Examples of the gel composition include, but are not limited to, grease, cream, ointment and the like. For example, if the gel composition is a grease, the kinematic viscosity of the base oil is 5 to 60 mm ² / s at 100 ° C., preferably from 10 to 50 mm ² / s. The kinematic viscosity at 100 ° C. can be measured according to JIS K2283. If the kinematic viscosity is too low, it is likely that oil will be easily removed and the defoaming component will have low holding power, or the antifoaming agent composition will be easily peeled off, so that the defoaming effect is expected to be reduced or eliminated.

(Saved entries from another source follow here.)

Definition Function_fmt (fn : Function E) : string :=
  (if uses_odbc_syntax fn then "{fn " else "")
  ++ ObjectName_to_string (name fn) ++ FunctionArguments_fmt (parameters fn)
  ++ FunctionArguments_fmt (args fn)
  ++ (if uses_odbc_syntax fn then "}" else "")
  ++ match within_group fn with
     | [] => "" | l => " WITHIN GROUP (ORDER BY " ++ join ", " (map OrderByExpr_fmt l) ++ ")" end
  ++ opt_fmt " FILTER (WHERE " (filter fn) ++ (match filter fn with Some _ => ")" | None => "" end)
  ++ match null_treatment fn with
     | Some IgnoreNulls => " IGNORE NULLS" | Some RespectNulls => " RESPECT NULLS" | None => "" end
  ++ match over fn with Some o => " OVER " ++ WindowType_fmt o | None => "" end.
End Fmt.

Fixpoint Expr_to_string (e : Expr) : string :=
  match e with
  | Identifier i => Ident_to_string i
  | CompoundIdentifier l => join "." (map Ident_to_string l)
  | EValue v => Value_to_string (vws_value v)
  | BinaryOp l op r =>
      Expr_to_string l ++ " " ++ BinaryOperator_to_string op ++ " " ++ Expr_to_string r
  | UnaryOp UNot x => "NOT " ++ Expr_to_string x
  | UnaryOp UMinus x => "-" ++ Expr_to_string x
  | UnaryOp UPlus x => "+" ++ Expr_to_string x
  | Nested x => "(" ++ Expr_to_string x ++ ")"
  | EFunction fn => Function_fmt Expr_to_string fn
  end.

Definition SelectItem_to_string (i : SelectItem) : string :=
  match i with
  | UnnamedExpr e => Expr_to_string e
  | ExprWithAlias e a => Expr_to_string e ++ " AS " ++ Ident_to_string a
  | SIWildcard => "*"
  end.

Fixpoint Query_to_string (q : Query) : string :=
  match q with
  | mkQuery (mkSelect pr fr se) ob lim =>
      "SELECT " ++ join ", " (map SelectItem_to_string pr)
      ++ (match fr with
          | [] => ""
          | _ => " FROM " ++ join ", " (map (fun t => match t with
                   | Table n => ObjectName_to_string n
                   | Derived sq a => "(" ++ Query_to_string sq ++ ")"
                       ++ match a with Some a' => " AS " ++ Ident_to_string a' | None => "" end
                   end) fr) end)
      ++ (match se with Some e => " WHERE " ++ Expr_to_string e | None => "" end)
      ++ (match ob with
          | [] => "" | _ => " ORDER BY " ++ join ", " (map (OrderByExpr_fmt Expr_to_string) ob) end)
      ++ (match lim with Some e => " LIMIT " ++ Expr_to_string e | None => "" end)
  end.

Definition Statement_to_string (s : Statement) : string :=
  match s with SQuery q => Query_to_string q end.
End SqlDisplay.

(** ** The AST rewrites of [sql/spark.rs] *)
Module SparkAst.
Import SqlAst SqlDisplay.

On the other hand, if the kinematic viscosity is too high, it is assumed that the kinematic viscosity is not dispersed in the oil and does not function as an antifoaming agent.

≪How to use≫
The method which concerns on this form includes the process of applying the gel-like antifoamer composition mentioned above to the inner wall of the container for putting lubricating oil. That is, this is different from the conventional method of adding an antifoaming agent to the lubricating oil. However, it may be combined with a conventional method of adding an antifoaming agent to a lubricant (in this case, when the antifoaming agent is insufficient due to filter trapping etc. and the amount of foaming increases, the applied gel-like antifoaming The defoaming component is developed in the oil from the agent composition, and foaming is suppressed). Hereinafter, the application target of the method will be described first, and then the steps of the method will be described.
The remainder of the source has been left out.